Gaea’s life on a Non-Workshop Day
7:00 Get up
7:15 Go run
8:00 Get home
8:15 Write
9:00 Cook and eat breakfast
9:30 Do a crossword puzzle
9:45 Clear the table of junk
10:30 Do laundry (I will someday own a washing machine and every day I will tell it that it is a wonderful machine made of genius and rainbows and unicorns. Laundry sucks.)
12:00 Do a logic puzzle
12:30 Cook lunch
1:15 Eat Lunch
2:00 Nap
2:30 Clean the house some more
3:30 Prep for workshops/enter survey results/other work related things
4:00 Go find coconuts and coconut leaves
5:00 Start to cook dinner
6:15 Eat dinner (It takes a long time to cook on a fire)

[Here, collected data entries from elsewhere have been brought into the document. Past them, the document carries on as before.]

(** * Couples-Therapy: a multiplayer Memory card game

    Shallow embedding of the browser client (public/scripts.js, the UI and
    animator modules, public/scene.js, public/animations.js) and, where the
    server engine is described by the specification only, of the session
    engine (board generator, game state, turn resolver).

    Conventions.
    - JavaScript values that the client inspects for truthiness are kept in
      [JS.value]; numbers that the game uses are integers and live in [Z].
    - The document is modelled by the elements each script looks up
      ([getElementById] returns [null] for a missing element: [None] here).
    - Mutable module variables ([currentGameState], [cards], ...) become
      fields of an explicit state record that every function threads.
    - Timers created with [setTimeout] are kept in a queue of due times.
    - Where the rounding of doubles decides a result ([shadeColor], the
      split of the confetti), the doubles are the binary64 numbers of
      [PrimFloat]; library calls on strings that are not modelled
      ([parseInt]) are parameters of a section.
    - An async function is cut at its awaits: a call that waits is a
      value, and what the event loop runs is a sequence of events
      ([SceneAsync]). *)

From Stdlib Require Import ZArith Lia QArith Ascii String Floats.
From stdpp Require Import base list strings gmap sets pretty sorting.

Local Open Scope string_scope.
Local Open Scope Z_scope.

(* ================================================================== *)
(** ** JavaScript values, numbers and strings                          *)
(* ================================================================== *)

Module JS.

(** The values a card's [value] field takes on the wire. *)
Inductive value :=
| Null
| Undefined
| Str (s : string)
| Num (n : Z).

#[global] Instance value_eq_dec : EqDecision value.
Proof. solve_decision. Defined.

(** [ToBoolean]: [null], [undefined], the empty string and [0] are falsy. *)
Definition truthy (v : value) : bool :=
  match v with
  | Null | Undefined => false
  | Str s => negb (bool_decide (s = EmptyString))
  | Num n => negb (n =? 0)
  end.

(** [String(v)], as used by template literals and [textContent]. *)
Definition toString (v : value) : string :=
  match v with
  | Null => "null"
  | Undefined => "undefined"
  | Str s => s
  | Num n => pretty n
  end.

(** The results of [Math.max]: an integer or [-Infinity]. *)
Inductive number :=
| NegInfinity
| Fin (z : Z).

#[global] Instance number_eq_dec : EqDecision number.
Proof. solve_decision. Defined.

Definition max2 (a b : number) : number :=
  match a, b with
  | NegInfinity, _ => b
  | _, NegInfinity => a
  | Fin x, Fin y => Fin (Z.max x y)
  end.

(** [Math.max(...xs)]: [-Infinity] for no argument. *)
Definition Math_max (xs : list Z) : number :=
  foldr (fun x acc => max2 (Fin x) acc) NegInfinity xs.

(** [Array.prototype.join]. *)
Definition join (sep : string) (parts : list string) : string :=
  String.concat sep parts.

(** The double quote character, and a string made of it. *)
Definition dquote : ascii := "034"%char.
Definition dq : string := String dquote EmptyString.

(** [s.replace(/[...]/g, f)] for a character class: every character of
    the class is replaced by [f c], every other one is copied. *)
Fixpoint replaceClass (cls : list ascii) (f : ascii -> string) (s : string)
  : string :=
  match s with
  | EmptyString => EmptyString
  | String c rest =>
      if bool_decide (c ∈ cls)
      then f c +:+ replaceClass cls f rest
      else String c (replaceClass cls f rest)
  end.

(** [String(n)] for a result of [Math.max]. *)
Definition numberToString (n : number) : string :=
  match n with
  | NegInfinity => "-Infinity"
  | Fin z => pretty z
  end.

(** [toLowerCase], on the ASCII letters. *)
Definition lowerChar (c : ascii) : ascii :=
  let n := nat_of_ascii c in
  if (65 <=? n)%nat && (n <=? 90)%nat then ascii_of_nat (n + 32) else c.

Fixpoint toLowerCase (s : string) : string :=
  match s with
  | EmptyString => EmptyString
  | String c rest => String (lowerChar c) (toLowerCase rest)
  end.

(** The line feed, as a string. *)
Definition nl : string := String "010"%char EmptyString.

(** *** [String.prototype.replace] for the pattern of a placeholder *)

(** The white space of [\s], in UTF-8: the ASCII controls 9 to 13 and
    the space; U+00A0; U+1680, U+2000 to U+200A, U+2028, U+2029, U+202F,
    U+205F, U+3000 and U+FEFF. *)
Definition isSpace1 (a : ascii) : bool :=
  let x := nat_of_ascii a in
  ((9 <=? x)%nat && (x <=? 13)%nat) || (x =? 32)%nat.

Definition isSpace2 (a b : ascii) : bool :=
  (nat_of_ascii a =? 194)%nat && (nat_of_ascii b =? 160)%nat.

Definition isSpace3 (a b c : ascii) : bool :=
  let x := nat_of_ascii a in
  let y := nat_of_ascii b in
  let z := nat_of_ascii c in
  ((x =? 225) && (y =? 154) && (z =? 128))%nat
  || ((x =? 226) && (y =? 128)
      && (((128 <=? z) && (z <=? 138)) || (z =? 168) || (z =? 169) || (z =? 175)))%nat
  || ((x =? 226) && (y =? 129) && (z =? 159))%nat
  || ((x =? 227) && (y =? 128) && (z =? 128))%nat
  || ((x =? 239) && (y =? 187) && (z =? 191))%nat.

(** [\s*] at the start of [s]: the white space read and what follows. *)
Fixpoint spaces (s : string) : string * string :=
  match s with
  | EmptyString => (EmptyString, s)
  | String a r1 =>
      if isSpace1 a then
        let '(w, rest) := spaces r1 in (String a w, rest)
      else
        match r1 with
        | EmptyString => (EmptyString, s)
        | String b r2 =>
            if isSpace2 a b then
              let '(w, rest) := spaces r2 in (String a (String b w), rest)
            else
              match r2 with
              | EmptyString => (EmptyString, s)
              | String c r3 =>
                  if isSpace3 a b c then
                    let '(w, rest) := spaces r3 in
                    (String a (String b (String c w)), rest)
                  else (EmptyString, s)
              end
        end
  end.

(** What follows the prefix [p] of [s], if [s] starts with [p]. *)
Fixpoint stripPrefix (p s : string) : option string :=
  match p, s with
  | EmptyString, _ => Some s
  | String a p', String b s' =>
      if bool_decide (a = b) then stripPrefix p' s' else None
  | String _ _, EmptyString => None
  end.

(** A match of [/{{\s*name\s*}}/] at the start of [s]: the text matched
    and what follows it. *)
Definition matchPlaceholder (name s : string) : option (string * string) :=
  match stripPrefix "{{" s with
  | None => None
  | Some r1 =>
      let '(w1, r2) := spaces r1 in
      match stripPrefix name r2 with
      | None => None
      | Some r3 =>
          let '(w2, r4) := spaces r3 in
          match stripPrefix "}}" r4 with
          | None => None
          | Some r5 => Some ("{{" +:+ w1 +:+ name +:+ w2 +:+ "}}", r5)
          end
      end
  end.

(** [GetSubstitution] for a pattern without groups: in the replacement
    text a dollar sign followed by a dollar sign, an ampersand, a
    backtick or an apostrophe stands for a dollar sign, the text
    matched, the text before the match and the text after it; any other
    dollar sign stands for itself. *)
Fixpoint getSubstitution (matched before after replacement : string)
  : string :=
  match replacement with
  | EmptyString => EmptyString
  | String a tail =>
      if bool_decide (a = "$"%char) then
        match tail with
        | EmptyString => String a EmptyString
        | String b rest =>
            if bool_decide (b = "$"%char)
            then String "$" (getSubstitution matched before after rest)
            else if bool_decide (b = "&"%char)
            then matched +:+ getSubstitution matched before after rest
            else if bool_decide (b = "`"%char)
            then before +:+ getSubstitution matched before after rest
            else if bool_decide (b = "'"%char)
            then after +:+ getSubstitution matched before after rest
            else String a (getSubstitution matched before after tail)
        end
      else String a (getSubstitution matched before after tail)
  end.

(** The scan of a global replace: [before] is the text already passed.
    Every step passes at least one character, so [fuel] above the
    length of [s] is never used up. *)
Fixpoint replaceGo (fuel : nat) (name replacement before s : string)
  : string :=
  match fuel with
  | O => s
  | S fuel' =>
      match matchPlaceholder name s with
      | Some (matched, rest) =>
          getSubstitution matched before rest replacement
            +:+ replaceGo fuel' name replacement (before +:+ matched) rest
      | None =>
          match s with
          | EmptyString => EmptyString
          | String a r =>
              String a (replaceGo fuel' name replacement
                          (before +:+ String a EmptyString) r)
          end
      end
  end.

(** [s.replace(/{{\s*name\s*}}/g, replacement)] *)
Definition replacePlaceholder (name replacement s : string) : string :=
  replaceGo (S (String.length s)) name replacement EmptyString s.

(** How a call ended: normally, or with a thrown [TypeError]. *)
Inductive completion :=
| Returned
| Threw (what : string).

End JS.

(* ================================================================== *)
(** ** The GAME_STATE payload as the client reads it                   *)
(* ================================================================== *)

Module Wire.

(** Card ids are only compared with [===] and used as [Set] keys. *)
Abbreviation CardId := nat.

Record Player := mkPlayer {
  slotIndex : nat;
  color : string;
  score : Z
}.

Record Card := mkCard {
  id : CardId;
  value : JS.value;
  isFaceUp : bool;
  isMatched : bool
}.

Record GameState := mkGameState {
  gameId : option string;   (* [None] is [null] *)
  players : list Player;
  activePlayerIndex : nat;
  cards : list Card;
  status : string
}.

#[global] Instance Player_eq_dec : EqDecision Player.
Proof. solve_decision. Defined.
#[global] Instance Card_eq_dec : EqDecision Card.
Proof. solve_decision. Defined.

End Wire.

(* ================================================================== *)
(** ** The page: the document and the module variables of the client   *)
(* ================================================================== *)

Module Page.
Import Wire.

(** Calls that leave the script: on the imported [gameClient], or on a
    callback handed in by the caller. *)
Inductive Effect :=
| Connect
| FlipCardCall (cardId : CardId)
| StartNewGame (playerCount : Z)
| ConfettiStart
| ConfettiStop.

(** An element created by [renderCards]: its class list, its text and
    the card object captured by its click listener. *)
Record CardEl := mkCardEl {
  classList : list string;
  textContent : string;
  listenerCard : Card
}.

(** What is visible of a card element. *)
Definition shown (el : CardEl) : list string * string :=
  (classList el, textContent el).

Inductive GridContent :=
| GridCards (els : list CardEl)
| GridMarkup (html : string).

Inductive TimerAction :=
| ClearErrorBox.

(** The win overlay appended to the body. *)
Record Overlay := mkOverlay {
  overlayClass : string;
  innerHTML : string
}.

Record Client := mkClient {
  currentGameState : option GameState;
  hasShownWinPopupForGameId : option string;
  errorBox : option string;          (* innerHTML of #errorBox *)
  cardGrid : option GridContent;     (* children of #cardGrid *)
  body : list Overlay;               (* overlays appended to body *)
  winTemplate : option string;       (* outcome of fetching /win-modal.html *)
  clock : Z;                         (* milliseconds *)
  timers : list (Z * TimerAction);   (* due time, callback *)
  calls : list Effect
}.

Definition set_currentGameState g (s : Client) : Client :=
  mkClient g (hasShownWinPopupForGameId s) (errorBox s) (cardGrid s)
           (body s) (winTemplate s) (clock s) (timers s) (calls s).
Definition set_hasShown h (s : Client) : Client :=
  mkClient (currentGameState s) h (errorBox s) (cardGrid s)
           (body s) (winTemplate s) (clock s) (timers s) (calls s).
Definition set_errorBox e (s : Client) : Client :=
  mkClient (currentGameState s) (hasShownWinPopupForGameId s) e (cardGrid s)
           (body s) (winTemplate s) (clock s) (timers s) (calls s).
Definition set_cardGrid g (s : Client) : Client :=
  mkClient (currentGameState s) (hasShownWinPopupForGameId s) (errorBox s) g
           (body s) (winTemplate s) (clock s) (timers s) (calls s).
Definition set_body b (s : Client) : Client :=
  mkClient (currentGameState s) (hasShownWinPopupForGameId s) (errorBox s)
           (cardGrid s) b (winTemplate s) (clock s) (timers s) (calls s).
Definition set_clock c (s : Client) : Client :=
  mkClient (currentGameState s) (hasShownWinPopupForGameId s) (errorBox s)
           (cardGrid s) (body s) (winTemplate s) c (timers s) (calls s).
Definition set_timers t (s : Client) : Client :=
  mkClient (currentGameState s) (hasShownWinPopupForGameId s) (errorBox s)
           (cardGrid s) (body s) (winTemplate s) (clock s) t (calls s).
Definition set_calls c (s : Client) : Client :=
  mkClient (currentGameState s) (hasShownWinPopupForGameId s) (errorBox s)
           (cardGrid s) (body s) (winTemplate s) (clock s) (timers s) c.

6:45 Try to ignore the dishes, fail and go do them
7:00 Do another crossword or logic puzzle
7:30 Try to start writing, get interrupted by my host papa
8:30 Start writing
9:00 Jason comes back from the nakamal and interrupts my writing
9:30 Give up on writing
9:45 Shower
10:00 Go to bed
Jason’s life on a work day
5:50 Crawl out of bed
6:15 Train and Meditate
7:00 Write morning pages
7:30 Help prepare breakfast
7:45 Start a fire
8:15 Eat
8:30 Do the dishes and leave for Melsisi
9:20 Arrive in Melsisi, shower quickkly
9:30 Generator goes on and I start my first class
11:30 Generator goes off and my class is finished
11:45 Wander down to my host family’s house in search of food
12:30 Finish storying and go back to my house to nap
2:00 Get up, shower again
2:15 Go to the post and/or store. Buy bread from school
2:30 Generator goes on again, start my second class
4:30 Generator goes off, class finished
4:45 Start computer theory class with teachers
5:30 Finish class, start walking home
6:15 Sun sets
6:30 Arrive home
6:45 Eat
7:00 Do a crossword or logic puzzle
7:45 Shower
8:00 Write in my journal
8:30 Get in bed and read
9:30 Sleep
Jason’s life on a non-work day
7:00 Get up
7:15 Train and meditate
8:00 Shower
8:15 Write morning pages
9:00 Deal with my demanding belly
9:30 Do a crossword puzzle
10:30 Clean the house
12:00 Do a logic puzzle
12:30 Help prepare lunch
1:30 Help eat lunch
2:00 Do the dishes
2:30 Go look for someone to go to the garden with
3:00 Fail to find anyone (they’re already gone most likely)
3:15 Go cut firewood
4:30 Drag firewood back to the kitchen
4:45 Collect coconuts
5:00 Help prepare food
5:30 Wander up to the nakamal and story
6:30 Start grinding kava
7:00 Start drinking kava
7:15 Try to figure out what the heck people are talking about with the limited grasp I have on language
7:30 Shell two
7:45 Ask someone what the heck people are talking about
8:00 Shell three
8:15 Get told about someone giving birth to a snake
8:30 Shell four
8:45 Remain in the dark about what people are saying
9:00 Shell five, give up understanding and go home
9:15 Eat
9:45 Journal
10:00 Shower and bed
When I did this as part of the PHAST workshop (that will be explained in a different post), the women did a very detailed schedule for them and the men. The men didn’t come out looking too good. After a lot of cheeking each other back and forth, they did seem like they were going to start a fight about it. I had to intervene at that point.
The idea here is that by identifying where the most time and energy go, you can identify what the best problems to tackle are or what will prevent change in behaviors. By examining the amount of time individuals spend on an activity, it is often possible to find activities that could be simplified to improve quality of life. For instance, in a community where the women spend an hour or more carrying water from a river, it is less likely that anyone will wash their hands. The water needs to be used for other things.
I put it in the blog as an entertaining look at part of the work I am doing as well as what my life looks like. The schedules are accurate in an idealized kind of way.